In a nutshell, it appears that Rove and his attorney Robert Luskin will argue that (a) he didn't knowingly reveal CIA agent Plame's identity; and (b) his intent was to not to out Plame, but prevent Time from running erroneous stories about Iraq and uranium in Niger.
Rove's Name Game
Rove's tightope walk started months ago. Last year, Rove told CNN that it was all about what naming names means:
"Well, I'll repeat what I said to ABC News when this whole thing broke some number of months ago. I didn't know her name. I didn't leak her name."
Isikoff shows that Cooper's Time emails reflect this same care when it came to Rove naming names:
"It was, KR said, Wilson's wife, who apparently works at the agency on wmd [weapons of mass destruction] issues who authorized the trip."
Secrets and Lies on Niger
Beyond merely denying that he technically revealed Valerie Plame's name and identity as a CIA agent, the Rove defense is that he was trying to prevent Cooper from running an error-filled story in Time. The problem with this, of course, is that Rove's statements here are themselves lies:
Cooper wrote that Rove offered him a "big warning" not to "get too far out on Wilson." Rove told Cooper that Wilson's trip had not been authorized by "DCIA"—CIA Director George Tenet—or Vice President Dick Cheney. Rather, "it was, KR said, wilson's wife, who apparently works at the agency on wmd [weapons of mass destruction] issues who authorized the trip."

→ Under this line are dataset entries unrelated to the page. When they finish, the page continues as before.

(* ===== verification/AndroidKey.v ===== *)
(** * The attestation format android-key

    Models [src/attestation/androidkey/]: the statement, the DER key description
    of the certificate extension and the policy on its authorization lists. *)
From S2P Require Import Prelude GoStrings AuthData ExtValue Types Attestation Asn1 X509 Formats.
Import X509Util.
Set Default Goal Selector "!".
Local Open Scope Z_scope.

Module AndroidKey.
Definition format : string := "android-key".
Definition ErrInvalidStatement : error := Sentinel "androidkey.ErrInvalidStatement".
Definition ErrUnsupportedKey : error := Sentinel "androidkey.ErrUnsupportedKey".
Definition ErrPublicKeyMismatch : error := Sentinel "androidkey.ErrPublicKeyMismatch".
Definition ErrInvalidSignature : error := Sentinel "androidkey.ErrInvalidSignature".
Definition ErrInvalidExtension : error := Sentinel "androidkey.ErrInvalidExtension".
Definition ErrCertificateRequirements : error := Sentinel "androidkey.ErrCertificateRequirements".

Definition androidKeyPurposeSign : Z := 2.
Definition androidKeyOriginGenerated : Z := 0.
Definition androidSecurityLevelSoftware : Z := 0.
Definition androidSecurityLevelTEE : Z := 1.
Definition androidSecurityLevelStrongBox : Z := 2.
Definition androidTagPurpose : Z := 1.
Definition androidTagAllApplications : Z := 600.
Definition androidTagOrigin : Z := 702.
(** [oidExtensionAndroidKeyAttestation] *)
Definition oidExtensionAndroidKeyAttestation : ObjectIdentifier := [1; 3; 6; 1; 4; 1; 11129; 2; 1; 17].

Record androidAuthorizationList := mkAuthorizations {
  al_purposes : list Z; al_origins : list Z; al_allApplications : bool }.

Record androidKeyDescription := mkDescription {
  kd_attestationSecurityLevel : Z;
  kd_keymasterSecurityLevel : Z;
  kd_attestationChallenge : list byte;
  kd_softwareEnforced : androidAuthorizationList;
  kd_hardwareEnforced : androidAuthorizationList;
}.

Record Policy := mkPolicy { RequireHardwareEnforced : bool }.

(** ** DER *)

Definition no_rest (e : error) (rest : list byte) : result () := fail_if (negb (bool_decide (length rest = 0%nat))) e.

Definition parseASN1Items (data : list byte) : result (list RawValue) :=
  asn1_items (ErrorWrap ErrInvalidExtension) ErrInvalidExtension (length data) data.

Definition parseSequenceValue (raw : RawValue) : result (list RawValue) :=
  _ ← fail_if (negb (is_universal TagSequence raw)) ErrInvalidExtension;
  parseASN1Items (Bytes raw).

Definition parseSequence (raw : list byte) : result (list RawValue) :=
  '(outer, rest) ← wrap_err ErrInvalidExtension (unmarshal_raw raw);
  _ ← no_rest ErrInvalidExtension rest;
  parseSequenceValue outer.

Definition parseOctetString (raw : RawValue) : result (list byte) :=
  '(out, rest) ← wrap_err ErrInvalidExtension (unmarshal_bytes (FullBytes raw));
  _ ← no_rest ErrInvalidExtension rest;
  Ok out.

Definition parseInteger (raw : RawValue) : result Z :=
  '(out, rest) ← wrap_err ErrInvalidExtension (unmarshal_int (FullBytes raw));
  _ ← no_rest ErrInvalidExtension rest;
  Ok out.

Definition parseSecurityLevel (raw : RawValue) : result Z :=
  '(out, rest) ← or_err ErrInvalidExtension (unmarshal_enum (FullBytes raw));
  _ ← no_rest ErrInvalidExtension rest;
  _ ← fail_if (negb (out =? androidSecurityLevelSoftware) && negb (out =? androidSecurityLevelTEE)
               && negb (out =? androidSecurityLevelStrongBox)) ErrInvalidExtension;
  Ok out.

Definition explicit_field (raw : RawValue) : bool := (Class raw =? ClassContextSpecific) && IsCompound raw.

Definition parseExplicitInt (raw : RawValue) : result Z :=
  _ ← fail_if (negb (explicit_field raw)) ErrInvalidExtension;
  '(out, rest) ← wrap_err ErrInvalidExtension (unmarshal_int (Bytes raw));
  _ ← no_rest ErrInvalidExtension rest;
  Ok out.

Definition parseExplicitIntSet (raw : RawValue) : result (list Z) :=
  _ ← fail_if (negb (explicit_field raw)) ErrInvalidExtension;
  '(set, rest) ← wrap_err ErrInvalidExtension (unmarshal_raw (Bytes raw));
  _ ← fail_if (negb (bool_decide (length rest = 0%nat)) || negb (is_universal TagSet set)) ErrInvalidExtension;
  items ← parseASN1Items (Bytes set);
  map_res parseInteger items.

Definition parseExplicitNull (raw : RawValue) : result () :=
  _ ← fail_if (negb (explicit_field raw)) ErrInvalidExtension;
  '(nullValue, rest) ← wrap_err ErrInvalidExtension (unmarshal_raw (Bytes raw));
  fail_if (negb (bool_decide (length rest = 0%nat)) || negb (Class nullValue =? ClassUniversal)
           || negb (Tag nullValue =? 5) || IsCompound nullValue
           || negb (bool_decide (length (Bytes nullValue) = 0%nat))) ErrInvalidExtension.

(** ** The key description *)

(** The body of the loop over the fields of an authorization list. *)
Definition authorization_field (acc : androidAuthorizationList) (field : RawValue) : result androidAuthorizationList :=
  '(_, rest) ← or_err ErrInvalidExtension (unmarshal_raw (Bytes field));
  _ ← no_rest ErrInvalidExtension rest;
  if Tag field =? androidTagPurpose then
    purposes ← parseExplicitIntSet field;
    Ok (mkAuthorizations (al_purposes acc ++ purposes) (al_origins acc) (al_allApplications acc))
  else if Tag field =? androidTagAllApplications then
    _ ← parseExplicitNull field;
    Ok (mkAuthorizations (al_purposes acc) (al_origins acc) true)
  else if Tag field =? androidTagOrigin then
    origin ← parseExplicitInt field;
    Ok (mkAuthorizations (al_purposes acc) (al_origins acc ++ [origin]) (al_allApplications acc))
  else Ok acc.

Fixpoint authorization_loop (seen : list Z) (acc : androidAuthorizationList) (fields : list RawValue) :
    result androidAuthorizationList :=
  match fields with
  | [] => Ok acc
  | field :: fields =>
      _ ← fail_if (negb (explicit_field field) || bool_decide (Tag field ∈ seen)) ErrInvalidExtension;
      acc ← authorization_field acc field;
      authorization_loop (Tag field :: seen) acc fields
  end.

Definition parseAuthorizationList (raw : RawValue) : result androidAuthorizationList :=
  fields ← parseSequenceValue raw;
  authorization_loop [] (mkAuthorizations [] [] false) fields.

Definition parseAndroidKeyDescription (raw : list byte) : result androidKeyDescription :=
  fields ← parseSequence raw;
  match fields with
  | [f0; f1; f2; f3; f4; f5; f6; f7] =>
      _ ← parseInteger f0;
      _ ← parseInteger f2;
      _ ← parseOctetString f5;
      challenge ← parseOctetString f4;
      softwareEnforced ← parseAuthorizationList f6;
      hardwareEnforced ← parseAuthorizationList f7;
      attestationSecurityLevel ← parseSecurityLevel f1;
      keymasterSecurityLevel ← parseSecurityLevel f3;
      Ok (mkDescription attestationSecurityLevel keymasterSecurityLevel challenge softwareEnforced hardwareEnforced)
  | _ => Err ErrInvalidExtension
  end.

(** The maps [origins] and [purposes] are used as sets. *)
Definition authorizationListsExactlyMatchWebAuthn (lists : list androidAuthorizationList) : bool :=
  let origins : gset Z := list_to_set (concat (al_origins <$> lists)) in
  let purposes : gset Z := list_to_set (concat (al_purposes <$> lists)) in
  bool_decide (androidKeyOriginGenerated ∈ origins) && bool_decide (androidKeyPurposeSign ∈ purposes)
  && (size origins =? 1)%nat && (size purposes =? 1)%nat.

Definition hardwareSecurityLevel (level : Z) : bool :=
  (level =? androidSecurityLevelTEE) || (level =? androidSecurityLevelStrongBox).

Definition validateAndroidKeyExtension (raw clientDataHash : list byte) (policy : Policy) : result () :=
  description ← parseAndroidKeyDescription raw;
  _ ← fail_if (negb (bool_decide (kd_attestationChallenge description = clientDataHash))) ErrCertificateRequirements;
  _ ← fail_if (al_allApplications (kd_softwareEnforced description) || al_allApplications (kd_hardwareEnforced description))
        ErrCertificateRequirements;
  _ ← fail_if (RequireHardwareEnforced policy
               && (negb (hardwareSecurityLevel (kd_attestationSecurityLevel description))
                   || negb (hardwareSecurityLevel (kd_keymasterSecurityLevel description)))) ErrCertificateRequirements;
  let selected := if RequireHardwareEnforced policy then [kd_hardwareEnforced description]
                  else [kd_softwareEnforced description; kd_hardwareEnforced description] in
  fail_if (negb (authorizationListsExactlyMatchWebAuthn selected)) ErrCertificateRequirements.

(** ** The verifier *)

Record androidKeyStatement := mkStatement { ks_algorithm : Z; ks_signature : list byte; ks_x5c : list (list byte) }.

Definition parseStatement {Ord : MapOrder} (statement : AttestationStatement) : result androidKeyStatement :=
  _ ← fail_if (negb (map_len statement =? 3)) ErrInvalidStatement;
  _ ← AttStmt.known_fields ["alg"; "sig"; "x5c"] statement ErrInvalidStatement;
  algorithm ← AttStmt.Algorithm (AttStmt.field statement "alg") ErrInvalidStatement;
  signature ← AttStmt.Bytes (AttStmt.field statement "sig") ErrInvalidStatement;
  x5c ← AttStmt.X5C (AttStmt.field statement "x5c") ErrInvalidStatement;
  Ok (mkStatement algorithm signature x5c).

Section Verify.
Context {Ord : MapOrder} {X : X509} (signatureVerifier : SignatureVerifier) (policy : Policy).

Definition VerifyAttestation (ctx : context) (request : VerificationRequest) : result VerificationResult :=
  _ ← fail_if (negb (bool_decide (vq_Format request = format)) || IsNil signatureVerifier) ErrInvalidStatement;
  statement ← parseStatement (vq_Statement request);
  _ ← fail_if ((bv_len (vq_AuthenticatorData request) =? 0) || bool_decide (length (vq_ClientDataHash request) = 0%nat))
        ErrInvalidStatement;
  '(chain, certificates) ← ParseCertificateChain (ks_x5c statement) ErrInvalidStatement;
  leaf ← leaf_of certificates;
  _ ← ValidatePublicKey (xc_PublicKey leaf) (Types.PublicKeyMaterial (vq_CredentialPublicKey request))
        ErrUnsupportedKey ErrPublicKeyMismatch;
  extension ← of_option ErrCertificateRequirements (FindExtension leaf oidExtensionAndroidKeyAttestation);
  _ ← validateAndroidKeyExtension (xe_Value extension) (vq_ClientDataHash request) policy;
  leafMaterial ← of_option ErrUnsupportedKey (X509Util.PublicKeyMaterial (xc_PublicKey leaf));
  _ ← AttCrypto.VerifySignature ctx signatureVerifier (ks_algorithm statement) leafMaterial []
        (AttCrypto.SignedData (vq_AuthenticatorData request) (vq_ClientDataHash request)) (ks_signature statement)
        ErrInvalidSignature ErrInvalidSignature;
  Ok (x509_result TypeBasic chain).

Definition New : Verifier := mkVerifier format VerifyAttestation.
End Verify.
End AndroidKey.

(** ** Specification and lemmas *)
Section Lemmas.
Import AndroidKey.
Context {Ord : MapOrder} {X : X509}.

(** Every element is [z], and there is one. *)
Definition exactly (z : Z) (l : list Z) : Prop := l ≠ [] ∧ Forall (λ y, y = z) l.

Lemma singleton_set z (l : list Z) :
  z ∈ (list_to_set l : gset Z) ∧ size (list_to_set l : gset Z) = 1%nat ↔ exactly z l.
Proof.
  unfold exactly. rewrite Forall_forall. split.
  - intros [Hz H1]. apply size_1_elem_of in H1 as [y Hy]. rewrite leibniz_equiv_iff in Hy.
    split; [intros ->; set_solver|]. intros x Hx. rewrite Hy in Hz.
    assert (x ∈ (list_to_set l : gset Z)) as Hx' by (by apply elem_of_list_to_set). rewrite Hy in Hx'. set_solver.
  - intros [Hne Hall]. assert ((list_to_set l : gset Z) = {[z]}) as ->.
    { apply set_eq. intros x. rewrite elem_of_list_to_set, elem_of_singleton. split; [apply Hall|]. intros ->.
      destruct l as [|y l]; [done|]. rewrite <-(Hall y) by set_solver. set_solver. }
    split; [set_solver|]. apply size_singleton.
Qed.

"not only the genesis of the trip is flawed an[d] suspect but so is the report. he [Rove] implied strongly there's still plenty to implicate iraqi interest in acquiring uranium fro[m] Niger ... "
As Lawrence O'Donnell wrote over at The Huffington Post, it may well be difficult to prove that Rove technically and knowingly broke the law in the Plame case. That doesn't, however, mean you can't offer your own verdict for the man President Bush affectionately calls "Turdblossom."